Exercise:
Copy, from the entries below, each line in which the string "layer" appears.

Provided data:
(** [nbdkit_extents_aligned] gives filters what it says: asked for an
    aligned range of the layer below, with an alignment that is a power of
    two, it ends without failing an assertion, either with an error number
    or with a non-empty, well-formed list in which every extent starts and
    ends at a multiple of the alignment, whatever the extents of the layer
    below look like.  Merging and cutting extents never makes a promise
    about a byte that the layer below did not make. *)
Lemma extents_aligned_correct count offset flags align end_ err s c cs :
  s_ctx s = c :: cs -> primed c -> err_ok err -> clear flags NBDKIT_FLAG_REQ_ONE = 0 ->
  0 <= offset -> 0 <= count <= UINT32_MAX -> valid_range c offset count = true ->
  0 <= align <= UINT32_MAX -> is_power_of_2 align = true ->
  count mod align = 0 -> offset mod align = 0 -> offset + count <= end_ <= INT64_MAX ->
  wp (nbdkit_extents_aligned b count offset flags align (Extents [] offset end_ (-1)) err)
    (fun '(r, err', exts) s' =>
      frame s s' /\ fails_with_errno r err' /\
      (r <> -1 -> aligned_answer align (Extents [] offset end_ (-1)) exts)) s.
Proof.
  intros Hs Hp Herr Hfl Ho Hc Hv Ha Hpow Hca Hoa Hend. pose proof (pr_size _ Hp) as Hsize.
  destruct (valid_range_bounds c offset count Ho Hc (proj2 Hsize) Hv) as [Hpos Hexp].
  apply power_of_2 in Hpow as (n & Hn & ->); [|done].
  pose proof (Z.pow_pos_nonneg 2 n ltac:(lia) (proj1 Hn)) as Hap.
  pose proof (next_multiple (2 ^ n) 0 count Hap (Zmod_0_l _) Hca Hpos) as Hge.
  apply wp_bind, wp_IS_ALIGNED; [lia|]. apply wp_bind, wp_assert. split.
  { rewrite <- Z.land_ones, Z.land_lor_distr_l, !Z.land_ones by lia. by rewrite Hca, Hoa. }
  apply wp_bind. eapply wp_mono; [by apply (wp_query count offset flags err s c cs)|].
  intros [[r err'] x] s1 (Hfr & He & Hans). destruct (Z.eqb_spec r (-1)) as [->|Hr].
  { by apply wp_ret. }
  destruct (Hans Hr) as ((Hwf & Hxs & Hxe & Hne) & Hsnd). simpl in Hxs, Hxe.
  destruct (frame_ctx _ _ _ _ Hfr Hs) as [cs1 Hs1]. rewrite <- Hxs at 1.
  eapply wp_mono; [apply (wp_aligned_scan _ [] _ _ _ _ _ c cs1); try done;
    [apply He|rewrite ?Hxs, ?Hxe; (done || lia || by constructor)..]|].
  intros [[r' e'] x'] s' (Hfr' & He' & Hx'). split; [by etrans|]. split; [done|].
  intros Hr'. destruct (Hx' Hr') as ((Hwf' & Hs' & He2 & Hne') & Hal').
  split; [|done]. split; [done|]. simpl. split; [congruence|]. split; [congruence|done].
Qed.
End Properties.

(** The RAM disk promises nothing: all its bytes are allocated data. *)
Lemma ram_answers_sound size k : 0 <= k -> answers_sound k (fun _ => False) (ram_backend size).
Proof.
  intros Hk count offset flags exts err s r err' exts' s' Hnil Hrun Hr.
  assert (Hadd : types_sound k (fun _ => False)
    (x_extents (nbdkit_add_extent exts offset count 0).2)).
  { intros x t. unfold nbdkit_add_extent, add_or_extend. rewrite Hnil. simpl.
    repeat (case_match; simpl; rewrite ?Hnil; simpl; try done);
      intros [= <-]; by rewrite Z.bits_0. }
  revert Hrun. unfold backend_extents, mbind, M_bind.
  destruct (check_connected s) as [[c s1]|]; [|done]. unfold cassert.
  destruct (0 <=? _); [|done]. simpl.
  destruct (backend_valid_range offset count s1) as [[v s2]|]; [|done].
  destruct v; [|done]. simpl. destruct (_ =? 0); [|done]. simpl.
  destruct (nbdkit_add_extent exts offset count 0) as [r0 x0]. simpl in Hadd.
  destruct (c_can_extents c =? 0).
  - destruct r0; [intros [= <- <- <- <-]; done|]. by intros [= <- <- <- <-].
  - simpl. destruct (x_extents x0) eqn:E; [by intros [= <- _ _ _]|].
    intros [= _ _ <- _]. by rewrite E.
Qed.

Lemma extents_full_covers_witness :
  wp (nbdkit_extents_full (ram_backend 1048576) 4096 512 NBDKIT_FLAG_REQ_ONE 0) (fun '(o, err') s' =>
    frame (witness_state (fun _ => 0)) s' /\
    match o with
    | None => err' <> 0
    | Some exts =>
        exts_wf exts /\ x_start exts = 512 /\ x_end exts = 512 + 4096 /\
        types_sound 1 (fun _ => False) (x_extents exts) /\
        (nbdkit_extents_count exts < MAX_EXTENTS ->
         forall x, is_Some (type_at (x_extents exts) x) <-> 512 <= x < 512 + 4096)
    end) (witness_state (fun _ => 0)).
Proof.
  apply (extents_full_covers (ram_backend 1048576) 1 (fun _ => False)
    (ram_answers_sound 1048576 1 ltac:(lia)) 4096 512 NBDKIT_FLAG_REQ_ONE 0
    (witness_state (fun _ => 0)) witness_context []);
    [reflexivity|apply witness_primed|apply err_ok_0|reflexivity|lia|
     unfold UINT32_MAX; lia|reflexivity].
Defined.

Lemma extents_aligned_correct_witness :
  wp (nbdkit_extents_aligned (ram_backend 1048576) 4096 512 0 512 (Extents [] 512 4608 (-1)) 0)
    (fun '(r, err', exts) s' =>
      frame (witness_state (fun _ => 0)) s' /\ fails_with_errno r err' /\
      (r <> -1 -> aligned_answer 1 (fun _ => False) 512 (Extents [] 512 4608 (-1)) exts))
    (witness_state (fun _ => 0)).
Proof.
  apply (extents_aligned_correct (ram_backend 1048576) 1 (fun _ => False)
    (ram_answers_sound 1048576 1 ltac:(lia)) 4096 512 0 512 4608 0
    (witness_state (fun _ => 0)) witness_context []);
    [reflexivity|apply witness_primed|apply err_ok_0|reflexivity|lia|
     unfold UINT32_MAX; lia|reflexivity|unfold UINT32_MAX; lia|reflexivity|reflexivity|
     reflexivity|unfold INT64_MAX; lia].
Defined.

* * *

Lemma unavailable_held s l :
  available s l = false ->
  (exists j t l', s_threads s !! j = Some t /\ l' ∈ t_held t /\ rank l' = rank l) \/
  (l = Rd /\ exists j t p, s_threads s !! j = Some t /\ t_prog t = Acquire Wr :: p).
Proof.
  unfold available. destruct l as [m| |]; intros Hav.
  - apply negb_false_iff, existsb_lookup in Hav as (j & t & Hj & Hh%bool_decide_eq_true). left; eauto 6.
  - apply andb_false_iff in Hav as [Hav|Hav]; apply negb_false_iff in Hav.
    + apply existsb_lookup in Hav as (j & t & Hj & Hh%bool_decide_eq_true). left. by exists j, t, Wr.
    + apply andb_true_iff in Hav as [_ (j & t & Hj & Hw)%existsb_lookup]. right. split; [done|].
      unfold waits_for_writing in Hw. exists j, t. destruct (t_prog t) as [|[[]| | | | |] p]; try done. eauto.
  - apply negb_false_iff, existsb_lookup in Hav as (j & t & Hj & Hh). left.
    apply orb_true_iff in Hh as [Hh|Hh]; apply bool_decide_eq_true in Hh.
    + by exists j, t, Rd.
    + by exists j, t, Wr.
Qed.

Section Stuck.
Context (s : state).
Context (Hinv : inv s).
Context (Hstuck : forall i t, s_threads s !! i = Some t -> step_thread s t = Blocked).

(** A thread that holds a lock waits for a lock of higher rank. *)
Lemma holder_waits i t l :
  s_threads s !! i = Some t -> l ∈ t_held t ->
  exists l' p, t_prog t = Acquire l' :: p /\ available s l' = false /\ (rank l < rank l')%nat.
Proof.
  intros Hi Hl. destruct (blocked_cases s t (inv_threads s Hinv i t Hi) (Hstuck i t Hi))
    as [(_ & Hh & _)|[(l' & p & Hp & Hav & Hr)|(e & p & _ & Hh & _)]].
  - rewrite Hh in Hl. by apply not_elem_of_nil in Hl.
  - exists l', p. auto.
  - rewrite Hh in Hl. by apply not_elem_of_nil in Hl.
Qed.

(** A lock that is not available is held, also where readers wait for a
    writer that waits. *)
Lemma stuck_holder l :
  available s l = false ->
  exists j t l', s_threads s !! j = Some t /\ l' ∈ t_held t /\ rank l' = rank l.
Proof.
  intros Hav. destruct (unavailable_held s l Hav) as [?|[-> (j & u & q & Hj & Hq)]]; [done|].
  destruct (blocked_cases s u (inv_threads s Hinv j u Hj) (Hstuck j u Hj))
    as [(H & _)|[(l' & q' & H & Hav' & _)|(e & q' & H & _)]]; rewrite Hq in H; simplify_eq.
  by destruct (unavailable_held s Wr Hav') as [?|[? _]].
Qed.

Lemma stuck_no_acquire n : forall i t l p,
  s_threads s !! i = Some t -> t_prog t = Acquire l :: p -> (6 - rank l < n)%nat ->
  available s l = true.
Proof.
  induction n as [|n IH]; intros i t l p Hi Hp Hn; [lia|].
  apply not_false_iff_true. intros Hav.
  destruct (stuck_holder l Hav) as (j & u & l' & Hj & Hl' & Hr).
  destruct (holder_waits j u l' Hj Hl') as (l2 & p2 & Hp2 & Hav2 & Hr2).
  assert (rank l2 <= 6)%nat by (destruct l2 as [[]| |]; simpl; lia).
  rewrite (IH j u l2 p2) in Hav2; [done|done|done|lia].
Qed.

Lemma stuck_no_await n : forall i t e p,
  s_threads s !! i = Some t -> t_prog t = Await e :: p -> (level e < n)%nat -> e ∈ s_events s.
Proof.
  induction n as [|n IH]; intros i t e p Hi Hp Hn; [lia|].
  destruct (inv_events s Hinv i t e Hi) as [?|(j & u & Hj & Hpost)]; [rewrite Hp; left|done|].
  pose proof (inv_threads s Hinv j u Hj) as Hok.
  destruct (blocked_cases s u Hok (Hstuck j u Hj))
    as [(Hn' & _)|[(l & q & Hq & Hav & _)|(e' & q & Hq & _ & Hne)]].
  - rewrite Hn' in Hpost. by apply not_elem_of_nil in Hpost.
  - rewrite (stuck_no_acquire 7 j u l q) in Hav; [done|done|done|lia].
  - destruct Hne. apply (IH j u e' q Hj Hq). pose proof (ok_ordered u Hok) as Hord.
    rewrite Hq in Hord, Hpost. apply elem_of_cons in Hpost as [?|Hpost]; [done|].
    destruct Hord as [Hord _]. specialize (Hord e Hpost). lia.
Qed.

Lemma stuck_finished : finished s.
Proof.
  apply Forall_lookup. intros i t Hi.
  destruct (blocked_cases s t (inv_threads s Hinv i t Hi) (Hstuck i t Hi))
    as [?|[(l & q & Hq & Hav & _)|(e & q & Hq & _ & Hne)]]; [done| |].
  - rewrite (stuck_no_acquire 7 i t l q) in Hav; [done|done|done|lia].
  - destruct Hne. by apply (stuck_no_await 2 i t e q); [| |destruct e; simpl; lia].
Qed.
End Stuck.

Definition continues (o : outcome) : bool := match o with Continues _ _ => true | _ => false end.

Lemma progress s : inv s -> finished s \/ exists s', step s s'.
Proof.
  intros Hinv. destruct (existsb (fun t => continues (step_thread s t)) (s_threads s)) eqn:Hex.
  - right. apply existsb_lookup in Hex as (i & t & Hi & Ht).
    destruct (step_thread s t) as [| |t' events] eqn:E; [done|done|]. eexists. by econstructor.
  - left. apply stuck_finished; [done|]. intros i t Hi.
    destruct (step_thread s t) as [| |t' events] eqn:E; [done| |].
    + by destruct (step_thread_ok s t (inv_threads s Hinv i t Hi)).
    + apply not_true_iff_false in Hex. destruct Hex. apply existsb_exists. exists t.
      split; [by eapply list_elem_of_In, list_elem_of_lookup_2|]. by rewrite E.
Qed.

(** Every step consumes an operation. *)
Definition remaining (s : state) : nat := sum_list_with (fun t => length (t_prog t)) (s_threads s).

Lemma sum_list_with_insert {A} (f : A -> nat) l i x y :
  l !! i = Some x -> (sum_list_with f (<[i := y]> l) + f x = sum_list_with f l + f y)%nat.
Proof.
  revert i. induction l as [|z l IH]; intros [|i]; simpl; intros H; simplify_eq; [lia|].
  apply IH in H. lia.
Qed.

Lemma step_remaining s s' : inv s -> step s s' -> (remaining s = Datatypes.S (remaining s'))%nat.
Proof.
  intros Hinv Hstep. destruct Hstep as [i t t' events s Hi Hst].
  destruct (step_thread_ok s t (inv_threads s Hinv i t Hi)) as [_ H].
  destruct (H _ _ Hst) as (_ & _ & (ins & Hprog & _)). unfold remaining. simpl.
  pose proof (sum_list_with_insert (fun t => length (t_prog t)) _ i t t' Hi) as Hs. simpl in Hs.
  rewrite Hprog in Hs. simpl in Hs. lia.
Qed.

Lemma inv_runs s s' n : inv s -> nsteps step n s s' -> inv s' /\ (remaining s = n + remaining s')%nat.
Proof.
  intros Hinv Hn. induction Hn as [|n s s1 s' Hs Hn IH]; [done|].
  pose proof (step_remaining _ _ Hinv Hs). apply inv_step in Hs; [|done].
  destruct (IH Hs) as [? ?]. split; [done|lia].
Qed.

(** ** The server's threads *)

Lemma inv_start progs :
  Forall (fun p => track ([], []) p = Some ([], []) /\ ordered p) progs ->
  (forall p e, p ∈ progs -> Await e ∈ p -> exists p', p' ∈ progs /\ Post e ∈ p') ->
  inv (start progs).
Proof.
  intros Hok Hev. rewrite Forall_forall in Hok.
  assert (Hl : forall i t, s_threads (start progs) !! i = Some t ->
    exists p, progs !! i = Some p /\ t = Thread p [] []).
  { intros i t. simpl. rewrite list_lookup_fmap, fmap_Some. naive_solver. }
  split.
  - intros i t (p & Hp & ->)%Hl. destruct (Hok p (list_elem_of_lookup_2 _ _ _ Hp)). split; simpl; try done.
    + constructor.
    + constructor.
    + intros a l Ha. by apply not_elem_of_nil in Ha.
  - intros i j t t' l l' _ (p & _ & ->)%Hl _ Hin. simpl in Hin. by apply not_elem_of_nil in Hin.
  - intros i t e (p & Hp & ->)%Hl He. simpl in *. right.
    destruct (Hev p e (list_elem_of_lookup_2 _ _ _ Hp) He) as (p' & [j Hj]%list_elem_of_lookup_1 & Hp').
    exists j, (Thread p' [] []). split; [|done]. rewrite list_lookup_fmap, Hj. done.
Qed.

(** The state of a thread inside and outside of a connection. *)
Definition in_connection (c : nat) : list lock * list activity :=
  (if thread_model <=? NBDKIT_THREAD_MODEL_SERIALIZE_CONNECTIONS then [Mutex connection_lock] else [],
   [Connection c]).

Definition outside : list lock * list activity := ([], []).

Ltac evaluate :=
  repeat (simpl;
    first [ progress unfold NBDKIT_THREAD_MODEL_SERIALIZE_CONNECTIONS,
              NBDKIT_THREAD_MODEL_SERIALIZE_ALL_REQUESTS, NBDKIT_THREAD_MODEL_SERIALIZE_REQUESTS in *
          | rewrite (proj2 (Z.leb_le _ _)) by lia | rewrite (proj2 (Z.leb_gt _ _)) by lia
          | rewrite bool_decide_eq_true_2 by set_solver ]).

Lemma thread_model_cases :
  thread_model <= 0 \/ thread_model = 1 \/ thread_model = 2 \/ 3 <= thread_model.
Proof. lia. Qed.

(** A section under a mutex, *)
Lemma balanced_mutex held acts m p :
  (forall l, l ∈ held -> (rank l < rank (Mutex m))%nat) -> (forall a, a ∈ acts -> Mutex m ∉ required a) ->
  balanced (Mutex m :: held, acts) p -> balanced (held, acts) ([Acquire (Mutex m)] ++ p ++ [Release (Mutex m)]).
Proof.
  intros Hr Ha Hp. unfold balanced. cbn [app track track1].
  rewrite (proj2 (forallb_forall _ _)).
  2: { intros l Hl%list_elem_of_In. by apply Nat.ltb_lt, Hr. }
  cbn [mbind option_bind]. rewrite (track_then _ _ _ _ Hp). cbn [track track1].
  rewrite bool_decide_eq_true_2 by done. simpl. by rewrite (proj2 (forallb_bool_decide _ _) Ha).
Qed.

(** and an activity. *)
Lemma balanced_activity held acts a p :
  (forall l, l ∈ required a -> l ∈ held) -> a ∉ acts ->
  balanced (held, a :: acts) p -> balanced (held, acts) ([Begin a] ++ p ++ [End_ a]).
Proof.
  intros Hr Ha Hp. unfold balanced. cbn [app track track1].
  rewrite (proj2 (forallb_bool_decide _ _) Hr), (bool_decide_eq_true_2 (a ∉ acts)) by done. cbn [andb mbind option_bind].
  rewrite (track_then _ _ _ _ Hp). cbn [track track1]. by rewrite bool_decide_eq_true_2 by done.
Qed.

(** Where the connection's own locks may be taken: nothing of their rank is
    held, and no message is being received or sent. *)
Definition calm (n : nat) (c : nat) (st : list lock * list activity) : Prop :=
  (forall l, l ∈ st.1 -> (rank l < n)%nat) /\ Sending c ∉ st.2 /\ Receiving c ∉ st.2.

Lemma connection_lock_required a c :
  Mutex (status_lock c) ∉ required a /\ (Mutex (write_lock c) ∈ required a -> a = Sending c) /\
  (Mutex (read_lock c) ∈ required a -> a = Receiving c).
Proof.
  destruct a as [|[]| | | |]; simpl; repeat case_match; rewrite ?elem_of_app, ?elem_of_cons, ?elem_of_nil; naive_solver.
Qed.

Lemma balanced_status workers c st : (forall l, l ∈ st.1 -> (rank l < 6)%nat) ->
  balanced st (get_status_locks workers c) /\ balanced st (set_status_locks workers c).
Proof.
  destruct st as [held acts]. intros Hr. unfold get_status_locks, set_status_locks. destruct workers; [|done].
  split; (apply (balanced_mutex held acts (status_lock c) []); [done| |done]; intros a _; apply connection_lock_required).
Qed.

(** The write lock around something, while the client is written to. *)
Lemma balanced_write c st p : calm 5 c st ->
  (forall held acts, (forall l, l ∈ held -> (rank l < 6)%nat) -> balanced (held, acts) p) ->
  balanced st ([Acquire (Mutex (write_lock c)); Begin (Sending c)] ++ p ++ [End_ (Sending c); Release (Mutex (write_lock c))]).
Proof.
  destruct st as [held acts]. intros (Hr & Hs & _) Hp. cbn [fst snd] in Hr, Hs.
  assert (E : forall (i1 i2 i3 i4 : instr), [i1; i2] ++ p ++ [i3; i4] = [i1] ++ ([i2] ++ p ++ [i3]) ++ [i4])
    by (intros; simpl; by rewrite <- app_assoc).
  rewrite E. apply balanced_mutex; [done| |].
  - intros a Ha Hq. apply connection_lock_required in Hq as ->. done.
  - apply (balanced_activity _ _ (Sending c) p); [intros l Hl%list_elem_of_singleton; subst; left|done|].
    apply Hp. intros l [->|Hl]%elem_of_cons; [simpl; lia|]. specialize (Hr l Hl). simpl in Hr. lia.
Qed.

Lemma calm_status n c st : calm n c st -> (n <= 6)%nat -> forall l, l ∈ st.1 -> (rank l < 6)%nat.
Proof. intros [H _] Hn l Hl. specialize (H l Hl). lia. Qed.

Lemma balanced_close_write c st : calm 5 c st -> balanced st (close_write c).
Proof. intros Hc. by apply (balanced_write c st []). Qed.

Result below:
    aligned range of the layer below, with an alignment that is a power of
    ends at a multiple of the alignment, whatever the extents of the layer
    about a byte that the layer below did not make. *)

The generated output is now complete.